How long will these evil people boast?
They crush your people, Lord,
hurting those you claim as your own.
They kill widows and foreigners
and murder orphans.
He punishes the nations—won’t he also punish you?
He knows everything—doesn’t he also know what you are doing?” – Psalm 94:2-6, 10
“Judgment will again be founded on justice,
and those with virtuous hearts will pursue it.” – Psalm 94:15
“Tell all the nations, “The Lord reigns!”
The world stands firm and cannot be shaken.
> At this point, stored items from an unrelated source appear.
(** * Firestore helpers of cloudfunctions-go-utils: retry loops and their guards

    A shallow embedding of [firebasefunctions.go]: the four CRUD helpers
    ([addEntityToFirestore], [getEntityFromFirestore], [editEntityInFirestore],
    [deleteEntityFromFirestore]), the cursor helper
    [firebaseDocumentIteratorWithRetry], the connection refresh
    [getFirestoreAppAndClientWithContext], the allowlist test
    [firestoreCollectionExists] and [LogWrite] of [functiontools.go].

    Go values are modelled as follows.
    - [string] is Go's byte string; [==] is [String.eqb].
    - [int] is a 64-bit integer carried in [Z]; the loop counter never
      leaves the range since it stays below the parsed bound.
    - a nil-able [error] is [option error]; calling [Error()] on nil is the
      run-time panic [NilPointerDereference].
    - the Firestore and Firebase SDK, the process environment and the
      standard logger are the outside world: the SDK is an oracle indexed by
      the number of earlier invocations, the environment and the history of
      invocations live in [world], threaded through every function. *)

From Stdlib Require Import ZArith List String Ascii Bool Lia DecimalString.
Import ListNotations.

Local Open Scope string_scope.
Local Open Scope Z_scope.

(** ** Strings: the parts of [strings], [strconv] and [fmt] the helpers use *)

Module GoString.

(** [len(s)] *)
Definition len (s : string) : Z := Z.of_nat (String.length s).

(** [strings.HasPrefix(s, prefix)] *)
Fixpoint HasPrefix (s prefix : string) : bool :=
  match prefix, s with
  | EmptyString, _ => true
  | String _ _, EmptyString => false
  | String p prefix', String c s' => Ascii.eqb c p && HasPrefix s' prefix'
  end.

(** [strings.Contains(s, substr)]: [substr] occurs at some byte offset. *)
Fixpoint Contains (s substr : string) : bool :=
  HasPrefix s substr ||
  match s with
  | EmptyString => false
  | String _ s' => Contains s' substr
  end.

(** The byte value of a character. *)
Definition byte (c : ascii) : Z := Z.of_N (N_of_ascii c).

(** [strconv.Itoa], also what [%v] and [%d] print for an [int]. *)
Definition Itoa (n : Z) : string := NilEmpty.string_of_int (Z.to_int n).

End GoString.

(** ** Errors *)

Inductive numErr : Type := ErrSyntax | ErrRange.

(** The error values that can flow through the helpers.  [Done] is the
    sentinel [iterator.Done], compared by identity in the source;
    [errorString] is any other error value with the given message (what
    [errors.New] and [fmt.Errorf] build, and what the SDK returns);
    [NumError] is [*strconv.NumError]. *)
Inductive error : Type :=
| Done
| errorString (s : string)
| NumError (Func Num : string) (Err : numErr).

Definition numErr_Error (e : numErr) : string :=
  match e with
  | ErrSyntax => "invalid syntax"
  | ErrRange => "value out of range"
  end.

(** ** [strconv.Atoi] *)

Module Strconv.

Import GoString.

Definition fnAtoi : string := "Atoi".
Definition maxUint64 : Z := 2 ^ 64 - 1.

Definition syntaxError (fn str : string) : error := NumError fn str ErrSyntax.

(** The digit loop of the fast path: [ch -= '0'] wraps in a byte. *)
Fixpoint fastDigits (s : string) (n : Z) : option Z :=
  match s with
  | EmptyString => Some n
  | String ch s' =>
      let ch' := (byte ch - 48) mod 256 in
      if 9 <? ch' then None else fastDigits s' (n * 10 + ch')
  end.

(** The digit loop of [ParseUint(s, 10, 64)]: a byte that is no decimal
    digit is a syntax error (a letter is a digit of value at least 10, so
    not below the base; an underscore is only skipped for base 0), an
    overflow of the accumulator is a range error reported at once. *)
Fixpoint parseUintDigits (s : string) (n : Z) : Z + numErr :=
  match s with
  | EmptyString => inl n
  | String c s' =>
      if (48 <=? byte c) && (byte c <=? 57) then
        let d := byte c - 48 in
        if maxUint64 / 10 + 1 <=? n then inr ErrRange
        else
          let n1 := n * 10 + d in
          if maxUint64 <? n1 then inr ErrRange
          else parseUintDigits s' n1
      else inr ErrSyntax
  end.

Definition ParseUint10 (s : string) : Z + numErr :=
  match s with
  | EmptyString => inr ErrSyntax
  | _ => parseUintDigits s 0
  end.

(** [ParseInt(s, 10, 0)] on a 64-bit platform; an error carries the whole
    input [s0]. *)
Definition ParseInt10 (s : string) : Z * option numErr :=
  match s with
  | EmptyString => (0, Some ErrSyntax)
  | String c rest =>
      let neg := Ascii.eqb c "-" in
      let s1 := if Ascii.eqb c "+" || neg then rest else s in
      let cutoff := 2 ^ 63 in
      match ParseUint10 s1 with
      | inr ErrSyntax => (0, Some ErrSyntax)
      | inr ErrRange =>
          (* un is maxVal: out of range for either sign *)
          if neg then (- cutoff, Some ErrRange) else (cutoff - 1, Some ErrRange)
      | inl un =>
          if negb neg && (cutoff <=? un) then (cutoff - 1, Some ErrRange)
          else if neg && (cutoff <? un) then (- cutoff, Some ErrRange)
          else (if neg then - un else un, None)
      end
  end.

(** [Atoi]: the fast path for inputs of 1 to 18 bytes, [ParseInt]
    otherwise; every error is a [NumError] of function [Atoi]. *)
Definition Atoi (s : string) : Z * option error :=
  let sLen := len s in
  if (0 <? sLen) && (sLen <? 19) then
    match s with
    | EmptyString => (0, Some (syntaxError fnAtoi s))
    | String c rest =>
        let signed := Ascii.eqb c "-" || Ascii.eqb c "+" in
        if signed && (len rest <? 1) then (0, Some (syntaxError fnAtoi s))
        else
          match fastDigits (if signed then rest else s) 0 with
          | None => (0, Some (syntaxError fnAtoi s))
          | Some n => (if Ascii.eqb c "-" then - n else n, None)
          end
    end
  else
    match ParseInt10 s with
    | (i64, Some e) => (i64, Some (NumError fnAtoi s e))
    | (i64, None) => (i64, None)
    end.

End Strconv.

(** ** The outside world *)

(** Handles of the Firebase and Firestore SDK: opaque to the helpers. *)
Inductive App : Type := app (id : nat).
Inductive Client : Type := client (id : nat).
Inductive DocumentIterator : Type := documentIterator (id : nat).
Inductive DocumentRef : Type := documentRef (id : nat).
Inductive DocumentSnapshot : Type := documentSnapshot (id : nat).
Inductive WriteResult : Type := writeResult (id : nat).

(** A non-nil [interface{}] passed as entity; nil is [None]. *)
Inductive Entity : Type := entityValue (id : nat).

(** One invocation of the storage backend, with its arguments:
    [fireclient.Collection(c).Add(ctx, e)],
    [fireclient.Collection(c).Doc(id).Get(ctx)],
    [fireclient.Collection(c).Doc(id).Set(ctx, e, firestore.MergeAll)],
    [fireclient.Collection(c).Doc(id).Delete(ctx)] and [iter.Next()]. *)
Inductive request : Type :=
| Add (fireclient : Client) (collectionName : string) (entity : option Entity)
| Get (fireclient : Client) (collectionName entityID : string)
| SetMergeAll (fireclient : Client) (collectionName entityID : string)
    (entity : option Entity)
| Delete (fireclient : Client) (collectionName entityID : string)
| Next (iter : DocumentIterator).

(** What an invocation hands back: the values of its result list (each may
    be nil) and its error. *)
Record response : Type := mkResponse {
  resp_docRef : option DocumentRef;
  resp_doc : option DocumentSnapshot;
  resp_result : option WriteResult;
  resp_err : option error
}.

(** The SDK and the standard library as a black box.  [sdk_invoke k r] is the
    answer to request [r] when [k] backend invocations came before it;
    [firebase_NewApp k] and [App_Firestore k] are the answers of
    [firebase.NewApp(ctx, nil)] and [fireapp.Firestore(ctx)] in the refresh
    that follows [k] earlier ones; [strconv_Quote] is [strconv.Quote], which
    [NumError.Error] uses. *)
Record SDK : Type := mkSDK {
  sdk_invoke : nat -> request -> response;
  firebase_NewApp : nat -> App + error;
  App_Firestore : nat -> App -> Client + error;
  strconv_Quote : string -> string
}.

(** The state the helpers read and change: the process environment, the
    backend invocations made so far (oldest first), the number of calls of
    the refresh routine, and the format strings handed to [log.Printf]
    (oldest first). *)
Record world : Type := mkWorld {
  environ : list (string * string);
  invocations : list request;
  refreshes : nat;
  printed : list string
}.

(** A Go call either returns or panics. *)
Inductive panic : Type := NilPointerDereference.

Inductive outcome (A : Type) : Type :=
| Returns (a : A)
| Panics (p : panic).
Arguments Returns {A} a.
Arguments Panics {A} p.

(** Control after one pass through a loop body: fall through to the next
    iteration with the local variables [s], or leave the function. *)
Inductive ctl (S R : Type) : Type :=
| Continue (s : S)
| Leave (r : R).
Arguments Continue {S R} s.
Arguments Leave {S R} r.

(** [for i := i0; i < n; i++ { body }], where [fuel] is the number of
    iterations left, [n - i0] or none when that is negative. *)
Fixpoint for_loop {S R : Type} (body : Z -> S -> world -> ctl S R * world)
    (fuel : nat) (i : Z) (s : S) (w : world) : ctl S R * world :=
  match fuel with
  | O => (Continue s, w)
  | Datatypes.S fuel' =>
      match body i s w with
      | (Continue s', w') => for_loop body fuel' (i + 1) s' w'
      | (Leave r, w') => (Leave r, w')
      end
  end.

(** ** Package constants *)

Definition ClosingTransportError : string :=
  "Unavailable desc = transport is closing".
Definition UnavailableServiceError : string :=
  "Unavailable desc = The service is temporarily unavailable".

Definition UsersCollection : string := "users".
Definition PromoItemsCollection : string := "promo_items".
Definition FirestoreCollectionNames : list string :=
  [UsersCollection; PromoItemsCollection].

Definition LogTypeInfo : string := "info".

(** ** World operations *)

(** [os.Getenv]: the value of the first entry for [key], the empty string
    when the variable is unset. *)
Fixpoint lookupEnv (env : list (string * string)) (key : string) : string :=
  match env with
  | [] => ""
  | (k, v) :: rest => if String.eqb k key then v else lookupEnv rest key
  end.

Definition Getenv (key : string) (w : world) : string :=
  lookupEnv (environ w) key.

(** [log.Printf(format)]. *)
Definition log_Printf (format : string) (w : world) : world :=
  mkWorld (environ w) (invocations w) (refreshes w) (printed w ++ [format])%list.

(** [LogWrite] of functiontools.go. *)
Definition LogWrite (logType : string) (errorCode : Z)
    (errorMessage userId : string) (w : world) : world :=
  let userIdMessagePart :=
    if negb (String.eqb userId "") then ", UserId: " ++ userId else "" in
  log_Printf ("application:server, " ++ "logType:" ++ logType
              ++ ", errorCode:" ++ GoString.Itoa errorCode
              ++ userIdMessagePart ++ ", message:" ++ errorMessage)%string w.

(** [firestoreCollectionExists]: the range loop over the allowlist. *)
Fixpoint rangeNames (names : list string) (docName : string) : bool :=
  match names with
  | [] => false
  | name :: rest =>
      if String.eqb name docName then true else rangeNames rest docName
  end.

Definition firestoreCollectionExists (docName : string) : bool :=
  rangeNames FirestoreCollectionNames docName.

(** ** The helpers of firebasefunctions.go *)

Section Helpers.

Variable sdk : SDK.

(** [err.Error()] on a non-nil error. *)
Definition Error (e : error) : string :=
  match e with
  | Done => "no more items in iterator"
  | errorString s => s
  | NumError Func Num Err =>
      ("strconv." ++ Func ++ ": parsing " ++ strconv_Quote sdk Num ++ ": "
       ++ numErr_Error Err)%string
  end.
He will judge all peoples fairly.” – Psalm 96:10
And the answer is YES!
Isn’t God’s answer always yes, when we ask according to His word? He IS coming. He is coming to judge the earth and we tremble at the thought, for none of us is perfect. And in addition to the trembling, we rejoice (we have JOY), because our hope will be fulfilled. The demonic forces of evil will be vanquished, once and for all. The traffickers who sell children for sex will be punished severely. Every virus and silent killer and disease will be eradicated. Every corrupt leader who has dealt in self-serving will be made to repay.
The Lord says, “I will rescue those who love me.
I will protect those who trust in my name.
When they call on me, I will answer;
I will be with them in trouble.
I will rescue and honor them.
I will reward them with a long life
and give them my salvation.” – Psalm 91:14-16
And these hearts of ours that crave truth and fairness will be satisfied and we rejoice in this hope.
“But the godly will flourish like palm trees
and grow strong like the cedars of Lebanon.
For they are transplanted to the Lord’s own house.
They flourish in the courts of our God.
Even in old age they will still produce fruit;
they will remain vital and green.
They will declare, “The Lord is just!
He is my rock!
There is no evil in him!” – Psalm 92:12-15
The question that begs an answer, then, is this: who are these godly, and am I among them? What is it that separates the godly who rejoice at the coming of the Lord’s justice and the wicked who will be judged?
Throughout the history of God’s people, we see that this division has been marked in two ways. For those who lived before Christ, the measurement was the Law, and whether one had learned and followed it. For those who, like us, live after Christ’s revolution of grace, the measurement is quite different: repentance.
- Have I received the gift of repentance, and used it to recognize and turn away from the evil I’ve done?
- Have I confessed my evil, mistakes, wrongs, and sins, trading them in for the blood of Christ, which covers me?
- Have I surrendered to the life-long cooperative process of becoming more and more righteous (the fancy word here is sanctification)?
- Have I allowed God to make me a new, holy person, defined first by Him who made me and last by Him who saved me?
And if you ask yourself those questions and the answer to all of them is YES, then you are among the godly, among the righteous. According to the new agreement of grace (the fancy word here is covenant), you are among those who rejoice and take gratitude-filled joy at the thought of God coming to judge with truth and justice.
You get excited to know that your heart will one day no longer be broken because of inequality and unfairness and oppression of the innocent and disease that takes the good people.
You worship God for many reasons, and one of those being that He will indeed come to earth to punish the evildoers who have not repented, send the wicked away who have refused conviction, and judge those who have caused harm to good people.
You feel relieved because you don’t have to be the judge, jury, or executioner.
You praise the Lord because He alone is the God of justice.
Want a song for comfort and joy about this very topic? Try this one by Natalie Grant (foot stomping and clapping encouraged).
What are you doing to hold onto joy and hope during this season? How are you reaching for justice? How are you helping those in need of mercy?